╭─ SOURCE MATERIAL

(** *** A subscription and the writes around it, one call at a time *)

(** X13. With the calls of the methods taken one after the other: the snapshot
    of [Subscribe] is what [List] returns in the state of the call, the new
    subscription was handed nothing before, and as long as it is on the
    list it is handed every notification emitted afterwards, once and in
    the order of emission. *)
Lemma snapshot_then_stream (self ch : ptr) order st st2 :
  reachable st →
  let snapshot := (Subscribe self ch order st).1.1 in
  let s := (Subscribe self ch order st).1.2 in
  let st1 := (Subscribe self ch order st).2 in
  rtc step st1 st2 → s ∈ subscriptions (cl st2) →
  snapshot = (List order st).1 ∧
  (∀ d, d ∈ delivered st1 → d.1 ≠ s) ∧
  ∃ emitted later,
    notified st2 = notified st1 ++ emitted ∧
    delivered st2 = delivered st1 ++ later ∧
    (filter (λ d, d.1 = s) later).*2 = emitted.
Proof.
  intros Hreach snapshot s st1 Hrtc Hin.
  pose proof (reachable_wf st Hreach) as (Hnd & Hheap & Hdel).
  assert (Hwf1 : wf st1).
  { eapply step_wf; [apply step_Subscribe|by apply reachable_wf]. }
  destruct (Subscribe_effect self ch order st)
    as (_ & _ & Hfresh & (e & Hnew & _) & _ & _ & _ & _ & _ & Hd).
  fold s st1 in Hfresh, Hnew, Hd.
  split_and!; [apply Subscribe_snapshot| |].
  - intros d Hd1 Heq. rewrite Hd in Hd1. apply Hdel in Hd1 as [x Hx].
    rewrite Heq, Hfresh in Hx. done.
  - assert (Hs1 : is_Some (subscriptionHeap st1 !! s)) by by rewrite Hnew.
    by destruct (rtc_step_on_list s st1 st2 Hrtc Hwf1 Hs1 Hin) as [_ ?].
Qed.

(** *** Lock discipline

    A run of the events from the mutexes held: a [Lock] needs its mutex
    free, an [Unlock] needs it held, and a call of [subscription.notify]
    needs the subscription mutex free. *)
Definition held_of (h : bool * bool) (mu : Mutex) : bool :=
  match mu with affiliatesMu => h.1 | subscriptionsMu => h.2 end.

Definition set_held (h : bool * bool) (mu : Mutex) (b : bool) : bool * bool :=
  match mu with affiliatesMu => (b, h.2) | subscriptionsMu => (h.1, b) end.

Fixpoint run_locks (h : bool * bool) es : option (bool * bool) :=
  match es with
  | [] => Some h
  | EvLock mu :: es =>
      if held_of h mu then None else run_locks (set_held h mu true) es
  | EvUnlock mu :: es =>
      if held_of h mu then run_locks (set_held h mu false) es else None
  | EvNotify _ :: es => run_locks h es
  | EvDeliver _ _ :: es =>
      if held_of h subscriptionsMu then None else run_locks h es
  end.

Lemma run_locks_app h es1 es2 :
  run_locks h (es1 ++ es2) = run_locks h es1 ≫= λ h', run_locks h' es2.
Proof.
  revert h. induction es1 as [|e es1 IH]; intros h; [done|].
  destruct e as [mu|mu|n|s n]; cbn [app run_locks];
    try destruct (held_of h mu); try destruct (held_of h subscriptionsMu);
    by rewrite ?IH.
Qed.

╰─

WHAT IS REQUIRED:
Reproduce each entry from the records above, character for character.

SOLUTION FOR THIS PROBLEM:
(** *** A subscription and the writes around it, one call at a time *)

(** X13. With the calls of the methods taken one after the other: the snapshot
    of [Subscribe] is what [List] returns in the state of the call, the new
    subscription was handed nothing before, and as long as it is on the
    list it is handed every notification emitted afterwards, once and in
    the order of emission. *)
Lemma snapshot_then_stream (self ch : ptr) order st st2 :
  reachable st →
  let snapshot := (Subscribe self ch order st).1.1 in
  let s := (Subscribe self ch order st).1.2 in
  let st1 := (Subscribe self ch order st).2 in
  rtc step st1 st2 → s ∈ subscriptions (cl st2) →
  snapshot = (List order st).1 ∧
  (∀ d, d ∈ delivered st1 → d.1 ≠ s) ∧
  ∃ emitted later,
    notified st2 = notified st1 ++ emitted ∧
    delivered st2 = delivered st1 ++ later ∧
    (filter (λ d, d.1 = s) later).*2 = emitted.
Proof.
  intros Hreach snapshot s st1 Hrtc Hin.
  pose proof (reachable_wf st Hreach) as (Hnd & Hheap & Hdel).
  assert (Hwf1 : wf st1).
  { eapply step_wf; [apply step_Subscribe|by apply reachable_wf]. }
  destruct (Subscribe_effect self ch order st)
    as (_ & _ & Hfresh & (e & Hnew & _) & _ & _ & _ & _ & _ & Hd).
  fold s st1 in Hfresh, Hnew, Hd.
  split_and!; [apply Subscribe_snapshot| |].
  - intros d Hd1 Heq. rewrite Hd in Hd1. apply Hdel in Hd1 as [x Hx].
    rewrite Heq, Hfresh in Hx. done.
  - assert (Hs1 : is_Some (subscriptionHeap st1 !! s)) by by rewrite Hnew.
    by destruct (rtc_step_on_list s st1 st2 Hrtc Hwf1 Hs1 Hin) as [_ ?].
Qed.

(** *** Lock discipline

    A run of the events from the mutexes held: a [Lock] needs its mutex
    free, an [Unlock] needs it held, and a call of [subscription.notify]
    needs the subscription mutex free. *)
Definition held_of (h : bool * bool) (mu : Mutex) : bool :=
  match mu with affiliatesMu => h.1 | subscriptionsMu => h.2 end.

Definition set_held (h : bool * bool) (mu : Mutex) (b : bool) : bool * bool :=
  match mu with affiliatesMu => (b, h.2) | subscriptionsMu => (h.1, b) end.

Fixpoint run_locks (h : bool * bool) es : option (bool * bool) :=
  match es with
  | [] => Some h
  | EvLock mu :: es =>
      if held_of h mu then None else run_locks (set_held h mu true) es
  | EvUnlock mu :: es =>
      if held_of h mu then run_locks (set_held h mu false) es else None
  | EvNotify _ :: es => run_locks h es
  | EvDeliver _ _ :: es =>
      if held_of h subscriptionsMu then None else run_locks h es
  end.

Lemma run_locks_app h es1 es2 :
  run_locks h (es1 ++ es2) = run_locks h es1 ≫= λ h', run_locks h' es2.
Proof.
  revert h. induction es1 as [|e es1 IH]; intros h; [done|].
  destruct e as [mu|mu|n|s n]; cbn [app run_locks];
    try destruct (held_of h mu); try destruct (held_of h subscriptionsMu);
    by rewrite ?IH.
Qed.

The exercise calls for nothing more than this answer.